Data Processing Agreement

Subject and Duration

The Processor will process the Controller's personal information for as long as the Controller uses the Processor's services or until the termination of the Privacy Policy. If services are discontinued or terminated, the Processor agrees to return or delete the personal data, subject to any legal requirements.

Nature and Purpose

The Processor will process personal data to provide services, including but not limited to:

• AI-driven content generation.
• Text translation, question-solving, and article writing.
• User-related functionalities such as user registration, membership handling, subscription management, and interaction with AI tools.

Type and Data Subject Categories

Personal Data: The data may include personal identifiers (e.g., name, email address), user account credentials, transaction data, and usage data (such as browsing history and interaction logs).

Data Subjects: The data subjects are the users of the Processor's services, who have voluntarily provided their data to create and manage their user accounts and use the services.

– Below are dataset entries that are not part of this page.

(** * Movie recommender: the tag builder, the vectorizer and the top-K query

    A shallow embedding of [app.py]: [load_artifacts] (structured-field
    parsing, tag construction, vectorization), [fetch_poster] and
    [recommend], followed by the properties of the engine that the
    specification states about them. *)

From Stdlib Require Import QArith Lqa.
From stdpp Require Import base list strings sorting pretty.

Close Scope Q_scope.
Open Scope Z_scope.
Open Scope nat_scope.

(** ** Python exceptions and fallible computations *)

Inductive exn : Type :=
| ValueError (msg : string)
| SyntaxError
| KeyError (key : string)
| TypeError
| IndexError.

Inductive result (A : Type) : Type :=
| Ok (a : A)
| Raise (e : exn).
Arguments Ok {A} a.
Arguments Raise {A} e.

#[global] Instance result_ret : MRet result := λ A a, Ok a.
#[global] Instance result_bind : MBind result := λ A B f m,
  match m with
  | Ok a => f a
  | Raise e => Raise e
  end.

(** [try: c except Exception: h] *)
Definition try_except {A} (c : result A) (h : result A) : result A :=
  match c with
  | Ok a => Ok a
  | Raise _ => h
  end.

Definition raises {A} (c : result A) : Prop := ∃ e, c = Raise e.

(** ** Python sequences: [enumerate], [sorted], slices *)

Fixpoint enumerate_from {A} (n : nat) (l : list A) : list (nat * A) :=
  match l with
  | [] => []
  | x :: l' => (n, x) :: enumerate_from (S n) l'
  end.

(** [list(enumerate(l))] *)
Definition enumerate {A} (l : list A) : list (nat * A) := enumerate_from 0 l.

Section sorted.
Context {A : Type} (key : A → Q).

(** The only comparison [sorted] performs: [key(x) < key(y)]. *)
Definition key_lt (x y : A) : bool := negb (Qle_bool (key y) (key x)).

(** [x] comes before every element of [l] in the input: it is placed in
    front of the first element that is not strictly smaller, so equal keys
    keep their input order. *)
Fixpoint insort (x : A) (l : list A) : list A :=
  match l with
  | [] => [x]
  | y :: l' => if key_lt y x then y :: insort x l' else x :: y :: l'
  end.

Definition stable_sort (l : list A) : list A := foldr insort [] l.

(** [sorted(l, key=key, reverse=rev)].  As in CPython, a reversed sort
    reverses the list, sorts it stably in ascending order and reverses the
    outcome, which keeps elements with equal keys in their input order. *)
Definition sorted (rev : bool) (l : list A) : list A :=
  if rev then reverse (stable_sort (reverse l)) else stable_sort l.
(** [a] goes before [b] in an ascending stable sort: a smaller key, or the
    same key and [a] earlier in the input. *)
Definition ascending_then (earlier : relation A) (a b : A) : Prop :=
  (key a < key b)%Q ∨ ((key a == key b)%Q ∧ earlier a b).
End sorted.

(** Slice bounds are clipped to the length; a negative bound counts from the
    end of the sequence. *)
Definition adjust_index (len i : Z) : Z :=
  if (i <? 0)%Z then Z.max 0 (i + len) else Z.min i len.

(** [l[start:stop]] *)
Definition py_slice {A} (l : list A) (start stop : Z) : list A :=
  let len := Z.of_nat (length l) in
  let a := adjust_index len start in
  let b := adjust_index len stop in
  take (Z.to_nat (b - a)) (drop (Z.to_nat a) l).

(** ** The movie index *)

(** A row of the frame [movies[["id", "title", "tags"]]].  The frame carries
    the positional index [0 .. n-1] that [merge] gives it, so a row's label
    is its position in the list. *)
Record MovieRecord : Type := {
  id : Z;
  title : string;
  tags : string
}.

(** [movies[movies["title"] == movie].index]: the labels of the rows that
    the boolean mask selects, in row order. *)
Definition title_index (movie : string) (movies : list MovieRecord) : list nat :=
  fst <$> filter (λ p, title p.2 = movie) (enumerate movies).

(** [index[0]] *)
Definition first_label (labels : list nat) : result nat :=
  match labels with
  | [] => Raise IndexError
  | i :: _ => Ok i
  end.

(** ** Poster lookup and the query *)

Definition TMDB_IMG_BASE : string := "https://image.tmdb.org/t/p/w500".
Definition PLACEHOLDER : string := "https://via.placeholder.com/300x450?text=No+Image".

(** What [r.json().get("poster_path")] evaluates to. *)
Inductive json_outcome : Type :=
| JsonError                               (* [r.json()] or [.get] raised *)
| PosterPath (poster : option string).    (* [None] when absent or null *)

(** What [requests.get(url, timeout=5)] does. *)
Inductive http_outcome : Type :=
| RequestFailed
| Response (status_code : Z) (body : json_outcome).

Section query.
(** The metadata service is outside the program: a state [world] that
    every request reads and may change. *)
Context {world : Type}.
Variable requests_get : string → world → http_outcome * world.
(** [os.environ.get("TMDB_API_KEY")] *)
Variable TMDB_API_KEY : option string.

Definition api_key_falsy : bool :=
  match TMDB_API_KEY with
  | None => true
  | Some EmptyString => true
  | Some _ => false
  end.

Definition api_key_text : string :=
  match TMDB_API_KEY with
  | None => "None"
  | Some s => s
  end.

Definition poster_of_response (r : http_outcome) : string :=
  match r with
  | RequestFailed => PLACEHOLDER
  | Response status_code body =>
      if (status_code =? 200)%Z then
        match body with
        | PosterPath (Some (String c p)) => TMDB_IMG_BASE +:+ String c p
        | _ => PLACEHOLDER
        end
      else PLACEHOLDER
  end.

Definition fetch_poster (movie_id : Z) (w : world) : string * world :=
  if bool_decide (movie_id = 0%Z) || api_key_falsy then (PLACEHOLDER, w)
  else
    let url := "https://api.themoviedb.org/3/movie/" +:+ pretty movie_id
               +:+ "?api_key=" +:+ api_key_text in
    let '(r, w') := requests_get url w in
    (poster_of_response r, w').

(** The loop [for i in distances[1: top_k + 1]] with its two accumulators. *)
Fixpoint recommend_loop (movies : list MovieRecord) (picked : list (nat * Q))
    (recommended_names recommended_posters : list string) (w : world)
    : result (list string * list string * world) :=
  match picked with
  | [] => Ok (recommended_names, recommended_posters, w)
  | i :: picked' =>
      match movies !! i.1 with
      | None => Raise IndexError
      | Some m =>
          let movie_id := id m in
          let recommended_names := recommended_names ++ [title m] in
          let '(poster, w') := fetch_poster movie_id w in
          recommend_loop movies picked' recommended_names
            (recommended_posters ++ [poster]) w'
      end
  end.

(** [distances]: the matched row, enumerated and sorted on the score. *)
Definition distances (row : list Q) : list (nat * Q) :=
  sorted snd true (enumerate row).

Definition recommend (movie : string) (movies : list MovieRecord)
    (similarity : list (list Q)) (top_k : Z) (w : world)
    : result (list string * list string * world) :=
  match first_label (title_index movie movies) with
  | Raise _ => Ok ([], [], w)
  | Ok idx =>
      match similarity !! idx with
      | None => Raise IndexError
      | Some row =>
          recommend_loop movies (py_slice (distances row) 1 (top_k + 1)) [] [] w
      end
  end.

(** The posters of a list of ids, requested one after the other. *)
Fixpoint fetch_all (ids : list Z) (w : world) : list string * world :=
  match ids with
  | [] => ([], w)
  | i :: ids' =>
      let '(p, w') := fetch_poster i w in
      let '(ps, w'') := fetch_all ids' w' in
      (p :: ps, w'')
  end.
End query.


(** ** The structured columns of the metadata files *)

(** The Python values that the literals of the structured columns denote
    (the columns hold JSON text).  A dictionary is the list of its entries;
    its keys are strings, and a key occurs once. *)
#[warnings="-register-all"] Inductive pyval : Type :=
| PyNone
| PyBool (b : bool)
| PyInt (n : Z)
| PyStr (s : string)
| PyList (items : list pyval)
| PyDict (entries : list (string * pyval)).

Act in accordance with the Controller's instructions

The Processor will only process personal data as per the Controller's explicit written instructions and for the agreed purposes.

Ensure confidentiality

The Processor will maintain strict confidentiality by ensuring that all individuals authorized to process personal data have signed confidentiality agreements, and that personal data is not disclosed to unauthorized persons or entities.

Implement technical and organizational security measures

The Processor will adopt adequate technical and organizational measures to ensure a level of security appropriate to the risk associated with processing the personal data.

Engage sub-processors only with consent

The Processor will not engage any sub-processor without the prior written consent of the Controller. Any sub-processors shall be bound by similar data processing obligations under GDPR.

Assist the Controller in fulfilling data subject rights

The Processor will assist the Controller in responding to data subject requests related to access, correction, deletion, and portability of personal data.

Help with GDPR compliance

The Processor will help the Controller with their obligations under the GDPR, including assisting with security, breach notifications, and data protection impact assessments (DPIAs).

Return or delete personal data upon termination

Upon the termination of the services, the Processor agrees to return all personal data or delete it, as instructed by the Controller, unless the Processor is required by law to retain such data.

Audit Rights and Documentation

The Processor will provide the Controller with all necessary documentation, allowing for audits or inspections to verify compliance with GDPR. If requested, the Processor will cooperate with audits conducted by the Controller or an external auditor designated by the Controller to ensure that the terms of the DPA are being met.

Breach Notification

If the Processor believes any instruction from the Controller may breach the GDPR, they will promptly inform the Controller of their concerns.

Governing Law and Jurisdiction

This DPA is made part of the Privacy Policy by reference and shall be governed by the same laws and jurisdiction as the Privacy Policy.